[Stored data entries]
____

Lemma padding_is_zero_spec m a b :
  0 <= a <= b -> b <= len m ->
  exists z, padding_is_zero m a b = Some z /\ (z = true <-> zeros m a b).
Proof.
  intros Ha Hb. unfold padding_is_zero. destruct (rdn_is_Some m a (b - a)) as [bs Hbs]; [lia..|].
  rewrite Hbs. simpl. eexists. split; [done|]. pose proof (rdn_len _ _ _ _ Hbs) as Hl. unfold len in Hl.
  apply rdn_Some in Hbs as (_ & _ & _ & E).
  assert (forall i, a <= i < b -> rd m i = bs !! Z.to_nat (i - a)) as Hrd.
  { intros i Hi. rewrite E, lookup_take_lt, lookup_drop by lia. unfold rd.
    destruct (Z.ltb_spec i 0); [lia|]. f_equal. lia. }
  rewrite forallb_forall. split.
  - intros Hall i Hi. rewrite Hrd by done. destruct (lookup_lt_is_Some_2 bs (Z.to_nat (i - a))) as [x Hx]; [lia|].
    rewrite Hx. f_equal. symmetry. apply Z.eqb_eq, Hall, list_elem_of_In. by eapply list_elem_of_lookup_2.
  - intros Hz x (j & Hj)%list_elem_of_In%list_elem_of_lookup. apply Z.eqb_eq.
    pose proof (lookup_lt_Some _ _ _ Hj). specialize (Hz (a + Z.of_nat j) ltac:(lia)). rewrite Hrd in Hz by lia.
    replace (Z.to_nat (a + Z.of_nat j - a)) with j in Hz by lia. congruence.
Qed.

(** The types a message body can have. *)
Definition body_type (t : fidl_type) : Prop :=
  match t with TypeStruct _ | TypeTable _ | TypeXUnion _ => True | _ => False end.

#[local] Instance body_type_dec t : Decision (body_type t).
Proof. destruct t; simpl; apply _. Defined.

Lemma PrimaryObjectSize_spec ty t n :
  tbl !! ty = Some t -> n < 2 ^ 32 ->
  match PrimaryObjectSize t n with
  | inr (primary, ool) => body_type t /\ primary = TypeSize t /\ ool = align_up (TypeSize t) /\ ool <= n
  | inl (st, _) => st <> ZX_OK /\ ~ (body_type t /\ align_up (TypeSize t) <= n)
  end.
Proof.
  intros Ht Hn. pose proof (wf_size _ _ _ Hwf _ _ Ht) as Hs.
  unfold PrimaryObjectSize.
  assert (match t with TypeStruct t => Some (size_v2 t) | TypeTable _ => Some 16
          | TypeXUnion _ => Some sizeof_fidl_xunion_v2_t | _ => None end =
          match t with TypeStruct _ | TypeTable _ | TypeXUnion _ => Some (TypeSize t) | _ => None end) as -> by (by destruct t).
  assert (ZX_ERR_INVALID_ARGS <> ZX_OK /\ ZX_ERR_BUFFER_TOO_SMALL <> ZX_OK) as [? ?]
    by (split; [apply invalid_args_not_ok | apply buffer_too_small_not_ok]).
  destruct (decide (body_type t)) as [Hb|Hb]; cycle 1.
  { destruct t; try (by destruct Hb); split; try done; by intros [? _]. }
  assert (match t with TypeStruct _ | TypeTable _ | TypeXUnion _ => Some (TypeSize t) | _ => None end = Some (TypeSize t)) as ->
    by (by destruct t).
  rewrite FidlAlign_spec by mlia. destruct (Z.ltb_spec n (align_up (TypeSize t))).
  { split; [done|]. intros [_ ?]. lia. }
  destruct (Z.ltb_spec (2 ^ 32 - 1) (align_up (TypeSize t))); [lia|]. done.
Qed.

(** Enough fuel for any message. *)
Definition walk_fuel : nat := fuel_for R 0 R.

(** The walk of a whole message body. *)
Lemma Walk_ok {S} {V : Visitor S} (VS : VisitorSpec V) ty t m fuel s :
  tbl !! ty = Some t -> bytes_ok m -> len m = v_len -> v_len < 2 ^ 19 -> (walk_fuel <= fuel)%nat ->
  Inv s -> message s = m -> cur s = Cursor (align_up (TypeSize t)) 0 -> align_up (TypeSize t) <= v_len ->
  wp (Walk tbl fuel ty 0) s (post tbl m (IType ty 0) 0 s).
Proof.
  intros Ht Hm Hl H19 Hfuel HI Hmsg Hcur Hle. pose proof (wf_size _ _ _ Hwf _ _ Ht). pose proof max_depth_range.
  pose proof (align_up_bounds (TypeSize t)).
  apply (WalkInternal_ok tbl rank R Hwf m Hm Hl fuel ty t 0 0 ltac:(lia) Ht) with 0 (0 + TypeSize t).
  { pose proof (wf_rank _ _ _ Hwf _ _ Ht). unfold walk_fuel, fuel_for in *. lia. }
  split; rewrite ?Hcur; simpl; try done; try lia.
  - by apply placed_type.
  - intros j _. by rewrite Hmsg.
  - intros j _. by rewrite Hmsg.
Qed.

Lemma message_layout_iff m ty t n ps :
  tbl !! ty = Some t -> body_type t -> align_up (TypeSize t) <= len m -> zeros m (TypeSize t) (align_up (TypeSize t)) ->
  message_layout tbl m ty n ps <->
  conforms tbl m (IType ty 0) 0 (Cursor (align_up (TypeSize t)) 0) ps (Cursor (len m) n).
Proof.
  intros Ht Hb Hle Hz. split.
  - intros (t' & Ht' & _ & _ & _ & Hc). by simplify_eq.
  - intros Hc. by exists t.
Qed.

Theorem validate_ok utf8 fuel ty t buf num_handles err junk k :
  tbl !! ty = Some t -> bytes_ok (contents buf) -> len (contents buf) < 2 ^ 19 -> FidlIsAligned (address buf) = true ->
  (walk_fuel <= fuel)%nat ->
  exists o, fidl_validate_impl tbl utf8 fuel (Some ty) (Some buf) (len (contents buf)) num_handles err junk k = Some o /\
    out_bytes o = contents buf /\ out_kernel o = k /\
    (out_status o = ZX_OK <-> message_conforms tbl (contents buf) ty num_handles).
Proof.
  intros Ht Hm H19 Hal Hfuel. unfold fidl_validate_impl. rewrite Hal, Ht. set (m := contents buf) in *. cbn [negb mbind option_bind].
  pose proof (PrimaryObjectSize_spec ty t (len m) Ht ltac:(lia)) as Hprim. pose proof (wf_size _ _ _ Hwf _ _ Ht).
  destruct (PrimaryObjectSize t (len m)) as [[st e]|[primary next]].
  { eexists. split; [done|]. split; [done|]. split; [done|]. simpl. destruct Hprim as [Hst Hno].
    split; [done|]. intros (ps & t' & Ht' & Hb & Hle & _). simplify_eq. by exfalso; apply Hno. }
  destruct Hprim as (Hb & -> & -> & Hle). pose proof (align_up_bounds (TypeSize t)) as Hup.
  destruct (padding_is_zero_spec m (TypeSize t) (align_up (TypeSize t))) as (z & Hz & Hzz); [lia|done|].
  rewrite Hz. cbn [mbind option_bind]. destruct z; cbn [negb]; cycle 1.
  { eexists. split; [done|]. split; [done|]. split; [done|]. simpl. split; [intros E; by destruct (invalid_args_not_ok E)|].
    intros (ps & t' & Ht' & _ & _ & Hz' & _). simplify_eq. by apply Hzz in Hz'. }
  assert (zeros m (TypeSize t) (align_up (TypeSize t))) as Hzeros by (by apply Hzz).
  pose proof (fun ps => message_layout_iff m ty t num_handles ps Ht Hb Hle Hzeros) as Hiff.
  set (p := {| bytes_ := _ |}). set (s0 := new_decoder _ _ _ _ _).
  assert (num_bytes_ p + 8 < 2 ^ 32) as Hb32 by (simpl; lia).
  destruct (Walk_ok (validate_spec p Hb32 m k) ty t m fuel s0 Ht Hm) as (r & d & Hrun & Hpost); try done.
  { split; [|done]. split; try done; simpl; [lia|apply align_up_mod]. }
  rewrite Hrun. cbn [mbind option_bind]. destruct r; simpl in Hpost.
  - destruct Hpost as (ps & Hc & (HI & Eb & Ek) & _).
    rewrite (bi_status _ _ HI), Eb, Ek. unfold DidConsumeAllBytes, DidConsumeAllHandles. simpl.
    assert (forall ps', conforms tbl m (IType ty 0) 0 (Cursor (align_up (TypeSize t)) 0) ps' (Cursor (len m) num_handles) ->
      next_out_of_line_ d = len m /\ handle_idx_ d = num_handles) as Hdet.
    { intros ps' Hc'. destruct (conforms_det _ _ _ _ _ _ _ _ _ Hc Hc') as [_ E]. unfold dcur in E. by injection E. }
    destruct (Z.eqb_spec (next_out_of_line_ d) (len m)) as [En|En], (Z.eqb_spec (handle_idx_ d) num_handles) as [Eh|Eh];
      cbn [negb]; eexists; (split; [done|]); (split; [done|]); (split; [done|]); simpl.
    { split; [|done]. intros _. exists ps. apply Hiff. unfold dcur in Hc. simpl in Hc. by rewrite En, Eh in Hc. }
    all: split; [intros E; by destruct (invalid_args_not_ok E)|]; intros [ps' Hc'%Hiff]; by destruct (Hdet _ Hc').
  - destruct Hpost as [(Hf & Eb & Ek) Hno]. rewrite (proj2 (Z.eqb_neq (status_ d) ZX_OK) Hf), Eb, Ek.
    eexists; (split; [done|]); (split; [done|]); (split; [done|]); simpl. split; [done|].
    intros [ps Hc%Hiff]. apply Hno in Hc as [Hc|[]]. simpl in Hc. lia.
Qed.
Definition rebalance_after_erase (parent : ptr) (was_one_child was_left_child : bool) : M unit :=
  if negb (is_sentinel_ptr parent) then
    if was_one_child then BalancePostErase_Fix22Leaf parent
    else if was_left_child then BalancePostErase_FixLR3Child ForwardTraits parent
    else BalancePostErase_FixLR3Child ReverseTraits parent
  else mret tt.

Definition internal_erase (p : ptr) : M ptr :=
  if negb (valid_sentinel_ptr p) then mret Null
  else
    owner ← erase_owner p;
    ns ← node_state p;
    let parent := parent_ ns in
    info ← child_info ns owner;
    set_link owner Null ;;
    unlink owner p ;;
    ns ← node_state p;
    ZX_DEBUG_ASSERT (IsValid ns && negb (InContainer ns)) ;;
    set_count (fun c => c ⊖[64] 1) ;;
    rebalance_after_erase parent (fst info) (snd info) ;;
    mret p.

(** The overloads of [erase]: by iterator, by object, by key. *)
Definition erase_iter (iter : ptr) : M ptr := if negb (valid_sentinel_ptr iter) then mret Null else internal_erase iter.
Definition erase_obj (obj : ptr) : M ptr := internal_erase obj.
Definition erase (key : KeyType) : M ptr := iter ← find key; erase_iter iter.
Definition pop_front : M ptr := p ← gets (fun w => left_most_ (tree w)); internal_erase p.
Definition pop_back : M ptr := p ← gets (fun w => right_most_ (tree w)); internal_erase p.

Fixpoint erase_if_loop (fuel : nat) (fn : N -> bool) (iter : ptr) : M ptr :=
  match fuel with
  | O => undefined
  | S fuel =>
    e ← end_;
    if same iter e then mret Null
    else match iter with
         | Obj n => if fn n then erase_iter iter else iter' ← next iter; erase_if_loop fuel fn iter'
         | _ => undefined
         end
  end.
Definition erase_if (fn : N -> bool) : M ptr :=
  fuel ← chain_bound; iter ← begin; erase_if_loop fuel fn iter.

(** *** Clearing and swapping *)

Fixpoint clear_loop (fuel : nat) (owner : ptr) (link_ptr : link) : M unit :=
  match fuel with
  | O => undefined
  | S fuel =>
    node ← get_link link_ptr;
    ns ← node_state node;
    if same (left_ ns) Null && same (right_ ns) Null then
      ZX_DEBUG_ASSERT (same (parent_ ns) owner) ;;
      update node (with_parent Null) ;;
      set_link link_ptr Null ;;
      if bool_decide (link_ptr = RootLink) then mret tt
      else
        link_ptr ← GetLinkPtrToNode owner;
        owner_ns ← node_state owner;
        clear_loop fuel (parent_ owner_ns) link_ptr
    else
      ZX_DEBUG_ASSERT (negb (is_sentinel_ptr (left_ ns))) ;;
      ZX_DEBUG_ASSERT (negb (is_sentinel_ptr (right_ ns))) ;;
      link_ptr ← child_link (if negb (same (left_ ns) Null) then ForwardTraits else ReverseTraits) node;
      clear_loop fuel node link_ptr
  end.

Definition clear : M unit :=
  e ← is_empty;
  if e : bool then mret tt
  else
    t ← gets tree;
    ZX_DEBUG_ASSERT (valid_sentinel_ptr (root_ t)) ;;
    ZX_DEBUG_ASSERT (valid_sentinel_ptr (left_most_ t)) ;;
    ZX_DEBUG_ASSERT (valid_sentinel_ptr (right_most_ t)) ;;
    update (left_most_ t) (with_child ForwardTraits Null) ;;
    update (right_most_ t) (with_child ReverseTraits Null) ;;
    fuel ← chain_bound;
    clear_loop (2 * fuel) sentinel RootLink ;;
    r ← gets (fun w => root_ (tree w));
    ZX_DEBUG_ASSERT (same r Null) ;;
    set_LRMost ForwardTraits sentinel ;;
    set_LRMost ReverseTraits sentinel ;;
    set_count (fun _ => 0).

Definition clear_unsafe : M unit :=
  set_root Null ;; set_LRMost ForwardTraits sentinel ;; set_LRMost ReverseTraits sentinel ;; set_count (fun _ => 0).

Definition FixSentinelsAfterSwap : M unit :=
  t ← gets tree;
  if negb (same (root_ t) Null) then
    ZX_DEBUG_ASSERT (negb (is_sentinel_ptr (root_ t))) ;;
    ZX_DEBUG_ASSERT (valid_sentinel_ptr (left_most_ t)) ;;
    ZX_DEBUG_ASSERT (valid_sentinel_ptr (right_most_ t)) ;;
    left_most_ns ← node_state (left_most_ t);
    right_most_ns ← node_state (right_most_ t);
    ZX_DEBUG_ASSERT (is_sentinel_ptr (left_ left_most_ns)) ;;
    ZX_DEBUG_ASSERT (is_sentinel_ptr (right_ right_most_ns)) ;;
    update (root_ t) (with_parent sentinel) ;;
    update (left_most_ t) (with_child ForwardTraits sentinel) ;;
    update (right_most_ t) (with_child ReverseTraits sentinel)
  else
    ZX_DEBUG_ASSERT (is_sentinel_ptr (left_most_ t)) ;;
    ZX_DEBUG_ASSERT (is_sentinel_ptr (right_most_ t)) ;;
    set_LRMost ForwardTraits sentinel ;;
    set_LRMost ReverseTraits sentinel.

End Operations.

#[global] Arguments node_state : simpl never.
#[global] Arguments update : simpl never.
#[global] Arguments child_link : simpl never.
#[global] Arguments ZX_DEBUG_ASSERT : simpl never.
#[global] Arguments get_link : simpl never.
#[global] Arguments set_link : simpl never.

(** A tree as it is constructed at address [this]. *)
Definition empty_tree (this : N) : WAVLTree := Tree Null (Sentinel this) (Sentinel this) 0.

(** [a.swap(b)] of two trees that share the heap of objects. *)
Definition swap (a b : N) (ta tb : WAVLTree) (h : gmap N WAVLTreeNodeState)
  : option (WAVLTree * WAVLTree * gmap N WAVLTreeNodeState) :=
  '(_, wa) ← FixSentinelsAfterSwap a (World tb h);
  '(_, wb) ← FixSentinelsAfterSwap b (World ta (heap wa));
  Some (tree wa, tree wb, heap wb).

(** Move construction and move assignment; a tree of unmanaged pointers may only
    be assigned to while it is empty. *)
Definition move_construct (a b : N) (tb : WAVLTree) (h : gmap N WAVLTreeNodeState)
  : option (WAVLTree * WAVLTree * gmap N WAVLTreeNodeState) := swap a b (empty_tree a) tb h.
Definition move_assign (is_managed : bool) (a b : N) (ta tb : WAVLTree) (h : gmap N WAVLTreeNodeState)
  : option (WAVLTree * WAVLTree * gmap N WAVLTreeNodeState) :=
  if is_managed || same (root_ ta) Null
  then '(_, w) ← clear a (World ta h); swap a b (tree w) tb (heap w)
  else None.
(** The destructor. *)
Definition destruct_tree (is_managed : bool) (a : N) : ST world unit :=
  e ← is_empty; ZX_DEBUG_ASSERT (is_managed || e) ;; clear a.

____

Work required: Out of the data above, give again only the lines starting at the one holding "Definition move_assign (is_managed" and ending at the one holding "(** The destructor. *)", unchanged.

Written solution:
Definition move_assign (is_managed : bool) (a b : N) (ta tb : WAVLTree) (h : gmap N WAVLTreeNodeState)
  : option (WAVLTree * WAVLTree * gmap N WAVLTreeNodeState) :=
  if is_managed || same (root_ ta) Null
  then '(_, w) ← clear a (World ta h); swap a b (tree w) tb (heap w)
  else None.
(** The destructor. *)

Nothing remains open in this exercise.